Task
Starting at the line that contains "rewrite !orb_false_iff, (bool_decide_eq_false" and ending at the line that contains "in *; lia).", the lines below are to be given again exactly, with nothing added.

□ □ □ □ □ □ □

Definition rt_register_surface_occupancy (handle : SurfaceOccupancyHandle) : M () :=
  _ ← check (ensure_surface_not_deprecated (oh_surface_id handle) rm_source);
  resources_do (λ m, register_surface_occupancy m handle).

Definition rt_release_surface_occupancy (handle_id : string) : M SurfaceOccupancyHandle :=
  resources_do (λ m, release_surface_occupancy m handle_id).

(** ** Schedule decisions *)

Record ScheduleDecision : Type := mkScheduleDecision {
  sch_scheduler_id : string;
  sch_reason : string;
  sch_requested_dispatch_limit : N;
  sch_dispatch_limit : N;
  sch_budget : DispatchBudget;
}.

Definition ScheduleDecision_new (scheduler_id : string) (dispatch_limit : N) (reason : string)
    : ScheduleDecision :=
  mkScheduleDecision scheduler_id reason dispatch_limit dispatch_limit (single_batch dispatch_limit).

Definition decision_clamp_to (hard_capacity : N) (d : ScheduleDecision) : ScheduleDecision :=
  mkScheduleDecision (sch_scheduler_id d) (sch_reason d) (sch_requested_dispatch_limit d)
    (N.min (sch_dispatch_limit d) hard_capacity) (clamp_to (sch_budget d) hard_capacity).

Definition decision_clamp_batches (hard_batch_capacity : N) (d : ScheduleDecision) : ScheduleDecision :=
  let budget := clamp_batches (sch_budget d) hard_batch_capacity in
  mkScheduleDecision (sch_scheduler_id d) (sch_reason d) (sch_requested_dispatch_limit d)
    (if decide (db_max_batches budget = 0%N) then 0 else sch_dispatch_limit d) budget.

Definition with_budget (budget : DispatchBudget) (d : ScheduleDecision) : ScheduleDecision :=
  mkScheduleDecision (sch_scheduler_id d) (sch_reason d) (sch_requested_dispatch_limit d)
    (N.min (sch_dispatch_limit d) (db_max_entries budget)) budget.

End runtime.
Definition classify_record (rt : CoreRuntime) (record : TaskRecord)
    : option RunningInvocationDisposition :=
  runner_id ← rec_claimed_by record;
  let task := rec_task record in
  let invocation_id :=
    match rec_lease record with Some lease => tl_lease_id lease | None => t_task_id task end in
  Some match registry_descriptor (cr_registry rt) runner_id with
       | Some descriptor =>
           mkRunningInvocationDisposition (t_task_id task) invocation_id runner_id
             (rd_plugin_id descriptor) (rd_plugin_generation descriptor)
             (classify_pollution task descriptor (cr_protocol_classes rt))
       | None =>
           mkRunningInvocationDisposition (t_task_id task) invocation_id runner_id "unknown"
             (t_registry_generation task) UnknownDirty
       end.

Definition classify_running_invocations (rt : CoreRuntime) : list RunningInvocationDisposition :=
  omap (classify_record rt) (running_records (cr_tasks rt)).

Definition cancel_invocation (runner_id : RunnerId) (invocation_id : string) : M N :=
  _ ← registry_do (cancel_runner runner_id invocation_id);
  step ← ask cr_current_step;
  returned ← tasks_run (λ p, cancel_running_invocation p runner_id invocation_id step);
  _ ← record_event EventRunner "runner.cancel" (Some runner_id)
        {["runner_id" := ScalarString runner_id; "invocation_id" := ScalarString invocation_id;
          "returned_to_ready" := step_attr returned]} None;
  mret returned.

Definition cancel_attrs (d : RunningInvocationDisposition) (policy : string) : gmap string ScalarValue :=
  {["runner_id" := ScalarString (rid_runner_id d);
    "invocation_id" := ScalarString (rid_invocation_id d);
    "plugin_id" := ScalarString (rid_plugin_id d);
    "plugin_generation" := step_attr (rid_plugin_generation d);
    "pollution" := ScalarString (InvocationPollution_debug (rid_pollution d));
    "policy" := ScalarString policy]}.

Definition must_drain (d : RunningInvocationDisposition) : bool :=
  match rid_pollution d with Polluted | UnknownDirty => true | _ => false end.

(** The loop over the dispositions that both reload paths run. *)
Definition settle_invocations (dispositions : list RunningInvocationDisposition) : M () :=
  for_each dispositions (λ d,
    if must_drain d then
      record_event EventReload "plugin.reload.drain_invocation" (Some (rid_task_id d))
        (cancel_attrs d "reload.drain") None
    else
      _ ← registry_do (cancel_runner (rid_runner_id d) (rid_invocation_id d));
      step ← ask cr_current_step;
      _ ← tasks_run (λ p, cancel_running_invocation p (rid_runner_id d) (rid_invocation_id d) step);
      record_event EventRunner "runner.cancel" (Some (rid_runner_id d))
        (cancel_attrs d "reload.cancel_requeue") None).
(* ===== verification/RuntimeOps.v ===== *)
(** * RuntimeOps: every operation of the runtime keeps the invariant

    The kernel's tasks, claiming, ticking, deferring, the lifecycle, the resource calls
    and the reload paths, one lemma each, and the type of operations with the runtimes
    they reach. *)
From S2P Require Import Prelude Floats Contracts StateStore Resources Logs ResourceManager.
From S2P Require Import TaskIndexes TaskPool TaskClaiming TaskPoolInv TaskHistory TaskStates.
From S2P Require Import TaskPoolSafety TaskPoolSweep TaskCandidates TaskSelection TaskLeasing TaskPoolOps.
From S2P Require Import TaskPoolCalm ResourceInv Plugins Batches.
From S2P Require Import WorkBatches BatchTheorems Registry PlanChecks RegistryTheorems Runtime.
From S2P Require Import ResultRouting RunnerLoop Reload RuntimeInv RuntimeCancel.

Section ops.
Context {serde : Serde} {dec : Decode} {runners : RunnerTrait}.
Implicit Types (rt : CoreRuntime).

(** ** Weaker relations *)

Lemma holds_quiet {A} (m : M A) : holds routed m → holds quiet_rt m.
Proof. intros Hm rt Hwf. by apply routed_quiet, Hm. Qed.
Lemma holds_steady {A} (m : M A) : holds quiet_rt m → holds steady m.
Proof. intros Hm rt Hwf. by apply quiet_steady, Hm. Qed.

(** A scheduling pass. *)
#[local] Abbreviation schedules oversized := (holds (panics := scheduling_panics oversized) forward).

Lemma ok_scheduling {A} oversized R (m : M A) rt :
  ok_at R m rt → ok_at (panics := scheduling_panics oversized) R m rt.
Proof. unfold ok_at. destruct (m rt) as [[rt' res]|]; [done|]. by left. Qed.

Lemma holds_forward {A} oversized (m : M A) : holds steady m → schedules oversized m.
Proof. intros Hm rt Hwf. by apply steady_forward, ok_scheduling, Hm. Qed.

#[local] Hint Extern 2 (holds quiet_rt _) => apply holds_quiet; solve [eauto with runtime] : runtime.
#[local] Hint Extern 3 (holds steady _) => apply holds_steady; solve [eauto with runtime] : runtime.
#[local] Hint Extern 4 (schedules _ _) => apply holds_forward; solve [eauto with runtime] : runtime.

(** ** The kernel *)

Lemma decoded_quiet {A} code source (downcast : Any → option A) deserialize payload :
  holds quiet_rt (decoded code source (decode downcast deserialize payload)).
Proof.
  unfold decoded. rt_step; [|rt_walk]. intros rt Hwf. unfold ok_at, run_outcome, decode.
  destruct payload as [v|body]; cbn [as_value]; [by split|].
  destruct (downcast (lp_body body)); [by split|]. cbn [as_value].
  destruct ((try_materialize_json body).1); cbn [mbind outcome_bind]; [by split|]. by right.
Qed.
#[local] Hint Resolve decoded_quiet : runtime.

Lemma states_do_quiet {A} (f : StateStore → StateStore * RuntimeResult A) : holds quiet_rt (states_do f).
Proof.
  intros rt Hwf. unfold ok_at, states_do. destruct (f _) as [s res].
  split; [by eapply rt_wf_same|]. by split.
Qed.
#[local] Hint Resolve states_do_quiet : runtime.

Lemma kernel_task_quiet task : holds quiet_rt (dispatch_kernel_task task).
Proof. unfold dispatch_kernel_task, commit_state_delta, append_domain_event, rollback_state. rt_walk. Qed.
#[local] Hint Resolve kernel_task_quiet : runtime.

Lemma kernel_tasks_quiet tasks : holds quiet_rt (process_kernel_tasks tasks).
Proof. unfold process_kernel_tasks, fail_kernel_task. rt_walk. Qed.
#[local] Hint Resolve kernel_tasks_quiet : runtime.

(** ** Steps *)

(** An assignment that leaves the pool, the registries, the resources and the stop state
    alone. *)
Lemma modify_steady f :
  (∀ rt, cr_tasks (f rt) = cr_tasks rt ∧ cr_registry (f rt) = cr_registry rt ∧
     cr_draining_generations (f rt) = cr_draining_generations rt ∧ cr_resources (f rt) = cr_resources rt ∧
     cr_stop_state (f rt) = cr_stop_state rt) →
  holds steady (modify f).
Proof.
  intros Hf rt Hwf. destruct (Hf rt) as (Ht&?&?&?&Hs). split; [by eapply rt_wf_same|].
  by apply steady_same.
Qed.
#[local] Hint Extern 1 (holds steady (modify _)) => apply modify_steady; by intros : runtime.

Lemma resources_do_steady {A} (f : ResourceManager → ResourceManager * RuntimeResult A) :
  (∀ m, rm_wf m → rm_wf (f m).1) → holds steady (resources_do f).
Proof.
  intros Hf rt Hwf. unfold ok_at, resources_do, resources_run.
  pose proof (Hf _ (rt_resources _ Hwf)) as Hm. destruct (f (cr_resources rt)) as [m res].
  split; [destruct Hwf; by split|by apply steady_same].
Qed.

Lemma reclaim_leases_steady : holds steady reclaim_expired_leases.
Proof.
  unfold reclaim_expired_leases, reclaim_task_leases, reclaim_resource_leases.
  assert (∀ step, holds steady (resources_do (λ m,
    let '(m, l) := reclaim_expired_resource_leases m step in (m, Ok l)))) as Hr.
  { intros step. apply resources_do_steady. intros m Hm. pose proof (reclaim_wf m step Hm).
    by destruct (reclaim_expired_resource_leases m step). }
  rt_walk.
Qed.
#[local] Hint Resolve reclaim_leases_steady : runtime.

Lemma begin_step_steady target : holds steady (begin_step target).
Proof. unfold begin_step. rt_walk. Qed.
#[local] Hint Resolve begin_step_steady : runtime.

Lemma load_of_routed descriptor : holds routed (load_of descriptor).
Proof.
  intros rt Hwf. unfold ok_at, load_of.
  match goal with |- context [runner_load ?p ?d ?s ?g] =>
    pose proof (runner_load_cached p d s g (rt_tasks _ Hwf)) as Hc; destruct (runner_load p d s g) as [load p'] end.
  simpl in Hc. pose proof (cached_calm _ _ Hc) as Hcalm. split; [|by apply routed_set_tasks].
  apply rt_wf_set_tasks; [done|by eapply wf_cached; [apply Hwf|]|by eapply calm_pend_ok; [|apply Hwf]].
Qed.
#[local] Hint Resolve load_of_routed : runtime.

(** ** Claiming *)

Lemma decision_steady descriptor decision : holds steady (record_scheduler_decision descriptor decision).
Proof. unfold record_scheduler_decision. rt_walk. Qed.
#[local] Hint Resolve decision_steady : runtime.

Lemma take_target_steady runner_id : holds steady (take_target runner_id).
Proof.
  intros rt Hwf. unfold ok_at, take_target. destruct (async_handler _ _); [by split|].
  pose proof (take_runner_wf runner_id _ (rt_registry _ Hwf)) as Hr.
  destruct (take_runner _ _) as [r [runner|]]; (split; [destruct Hwf; by split|by apply steady_same]).
Qed.
#[local] Hint Resolve take_target_steady : runtime.

Lemma build_dispatch_steady descriptor executor_id leased :
  holds steady (build_runner_dispatch descriptor executor_id leased).
Proof. unfold build_runner_dispatch. rt_walk. Qed.
#[local] Hint Resolve build_dispatch_steady : runtime.

Lemma defer_all_routed leased : holds routed (defer_all leased).
Proof. unfold defer_all. rt_walk. Qed.
#[local] Hint Resolve defer_all_routed : runtime.

Lemma claim_forward oversized descriptor executor_id step gen limit budget expires :
  NoDup (rd_accepted_protocol_ids descriptor) → expiry_width expires →
  (selection_fits limit budget = false → oversized) →
  schedules oversized (tasks_run (λ p,
    claim_ready_for_executor_with_budget p descriptor executor_id step gen limit budget expires)).
Proof.
  intros Hnd Hw Hbig rt Hwf. unfold ok_at, tasks_run, tasks_do. destruct (selection_fits limit budget) eqn:Hfits.
  - destruct (claim_spec descriptor executor_id step gen expires (cr_tasks rt)
      limit budget (rt_tasks _ Hwf) Hnd Hw Hfits) as (p' & ids & Heq & _ & Hwf' & _).
    rewrite Heq. cbn [mbind outcome_bind]. split; [|by apply forward_same].
    apply rt_wf_set_tasks; [done|done|]. by eapply claim_pend_ok; [apply Hwf|apply Hwf|..].
  - rewrite (claim_overflow descriptor executor_id step gen expires (cr_tasks rt) limit budget (rt_tasks _ Hwf) Hnd Hfits).
    cbn [mbind outcome_bind]. right. auto.
Qed.

Lemma split_nonnil l : l ≠ [] → split_leased_tasks_by_resource_conflict l ≠ [].
Proof. intros Hl Hs. destruct (split_ok_all l) as [Hc _ _ _]. by rewrite Hs in Hc. Qed.

(** The decision asks for more tasks than a buffer can hold. *)
Definition oversized_decision (decision : ScheduleDecision) : Prop :=
  (isize_max < SIZE_OF_TASK_ID * sch_dispatch_limit decision)%N.

Lemma clamped_fits n m decision :
  let clamped := decision_clamp_batches m (decision_clamp_to n decision) in
  selection_fits (sch_dispatch_limit clamped) (Some (sch_budget clamped)) = false → oversized_decision decision.
Proof.
  cbv zeta. unfold selection_fits, oversized_decision, selection_limit.
  rewrite !orb_false_iff, (bool_decide_eq_false (_ ≤ _)%N). intros [_ Hle].
  enough (sch_dispatch_limit (decision_clamp_batches m (decision_clamp_to n decision))
    ≤ sch_dispatch_limit decision)%N by (unfold SIZE_OF_TASK_ID in *; lia).
  unfold decision_clamp_batches, decision_clamp_to. cbn [sch_dispatch_limit]. case_decide; lia.
Qed.

Lemma claim_work_forward oversized descriptor decision expires :
  NoDup (rd_accepted_protocol_ids descriptor) → expiry_width expires →
  (oversized_decision decision → oversized) →
  schedules oversized (claim_runner_work descriptor decision expires).
Proof.
  intros Hnd Hw Hbig. unfold claim_runner_work. rt_step; [rt_walk|]. cbv zeta. rt_step; [rt_walk|].
  rt_step; [rt_walk|]. rt_step; [rt_walk|]. rt_step; [rt_walk|].
  rt_step; [apply claim_forward; [done|done|]; intros ?%clamped_fits; auto|].
  destruct (is_empty _) eqn:He; [rt_walk|]. rt_step; [rt_walk|].
  destruct (split_leased_tasks_by_resource_conflict _) as [|group groups] eqn:Hs; [|rt_walk].
  apply split_nonnil in Hs; [done|]. by intros ->.
Qed.

(** ** Ticks *)

Lemma wrap_add_width a b : expiry_width (Some (wrap_add a b)).
Proof.
  intros e [= <-]. unfold wrap_add, u64_max.
  pose proof (N.mod_lt (a + b) u64_modulus ltac:(done)). unfold u64_modulus in *. lia.
Qed.

Lemma tick_runner_forward descriptor :
  NoDup (rd_accepted_protocol_ids descriptor) → schedules True (tick_runner descriptor).
Proof.
  intros Hnd. unfold tick_runner. rt_step; [rt_walk|]. rt_step; [rt_walk|]. cbv zeta. rt_step; [rt_walk|].
  rt_step; [apply claim_work_forward; [done|apply wrap_add_width|done]|]. rt_walk.
Qed.

Lemma registry_descriptors_ok rt d :
  rt_wf rt → d ∈ registry_descriptors (cr_registry rt) → NoDup (rd_accepted_protocol_ids d).
Proof. intros Hwf Hd. by eapply reg_wf_snapshot; [apply Hwf|]. Qed.

Lemma tick_runners_forward descriptors : ∀ report,
  Forall (λ d, NoDup (rd_accepted_protocol_ids d)) descriptors →
  schedules True (tick_runners descriptors report).
Proof.
  induction descriptors as [|d ds IH]; intros report Hds; simpl; [rt_step|].
  apply Forall_cons in Hds as [Hd Hds]. rt_step; [by apply tick_runner_forward|by apply IH].
Qed.

(** A computation that goes through the descriptors of the registry. *)
Lemma over_descriptors {A} oversized (f : list RunnerDescriptor → M A) :
  (∀ ds, Forall (λ d, NoDup (rd_accepted_protocol_ids d)) ds → schedules oversized (f ds)) →
  schedules oversized (ds ← ask (λ rt, registry_descriptors (cr_registry rt)); f ds).
Proof.
  intros Hf rt Hwf. apply ok_bind; [apply _|by apply holds_ask; [apply _|]|].
  intros ds rt' [= <- <-] _ _. apply Hf; [|done]. apply Forall_forall. intros d Hd.
  by eapply registry_descriptors_ok.
Qed.

Lemma tick_once_forward : schedules True tick_once.
Proof.
  unfold tick_once. rt_step; [rt_walk|]. rt_step; [rt_walk|]. rt_step; [rt_walk|].
  apply over_descriptors. intros ds Hds. by apply tick_runners_forward.
Qed.
#[local] Hint Resolve tick_once_forward : runtime.

Lemma run_until_idle_forward max_ticks : ∀ report, schedules True (run_until_idle max_ticks report).
Proof. induction max_ticks as [|n IH]; intros report; simpl; rt_walk. Qed.

(** What the schedule callback may answer; [s] is its state. *)
Definition oversized_schedule {S}
    (f : S → RunnerDescriptor → RunnerLoad → N → N → S * RuntimeResult ScheduleDecision) : Prop :=
  ∃ s descriptor load step generation decision,
    (f s descriptor load step generation).2 = Ok decision ∧ oversized_decision decision.

Lemma claim_runners_forward {S} (f : S → RunnerDescriptor → RunnerLoad → N → N → S * RuntimeResult ScheduleDecision)
    expires descriptors : ∀ s report dispatches,
  expiry_width expires → Forall (λ d, NoDup (rd_accepted_protocol_ids d)) descriptors →
  schedules (oversized_schedule f) (claim_runners f descriptors expires s report dispatches).
Proof.
  induction descriptors as [|d ds IH]; intros s report dispatches Hw Hds; simpl; [rt_step|].
  apply Forall_cons in Hds as [Hd Hds]. rt_step; [by apply IH|]. rt_step; [rt_walk|]. rt_step; [rt_walk|].
  rt_step. match goal with |- context [f ?s ?d ?l ?n ?g] => destruct (f s d l n g) as [s' decided] eqn:Hf end.
  intros rt Hwf. apply ok_bind; [apply _|by apply holds_check; [apply _|]|].
  intros decision rt' [= <- ->] _ _. revert rt Hwf.
  refine (_ : schedules _ _). rt_step; [apply claim_work_forward; [done|done|]|].
  { intros Hbig. unfold oversized_schedule. do 6 eexists. split; [|exact Hbig]. by rewrite Hf. }
  rt_step. by apply IH.
Qed.

Lemma claim_at_step_forward {S} (f : S → RunnerDescriptor → RunnerLoad → N → N → S * RuntimeResult ScheduleDecision)
    target s expires :
  expiry_width expires → schedules (oversized_schedule f) (claim_ready_dispatches_at_step f target s expires).
Proof.
  intros Hw. unfold claim_ready_dispatches_at_step. do 2 (rt_step; [rt_walk|]). rt_step; [rt_walk|].
  rt_step; [rt_walk|]. apply over_descriptors. intros ds Hds. by apply claim_runners_forward.
Qed.

Lemma claim_ready_forward {S} (f : S → RunnerDescriptor → RunnerLoad → N → N → S * RuntimeResult ScheduleDecision)
    s expires :
  expiry_width expires → schedules (oversized_schedule f) (claim_ready_dispatches f s expires).
Proof. intros Hw. unfold claim_ready_dispatches. rt_step; [rt_walk|]. by apply claim_at_step_forward. Qed.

□ □ □ □ □ □ □

Result of the exercise
  rewrite !orb_false_iff, (bool_decide_eq_false (_ ≤ _)%N). intros [_ Hle].
  enough (sch_dispatch_limit (decision_clamp_batches m (decision_clamp_to n decision))
    ≤ sch_dispatch_limit decision)%N by (unfold SIZE_OF_TASK_ID in *; lia).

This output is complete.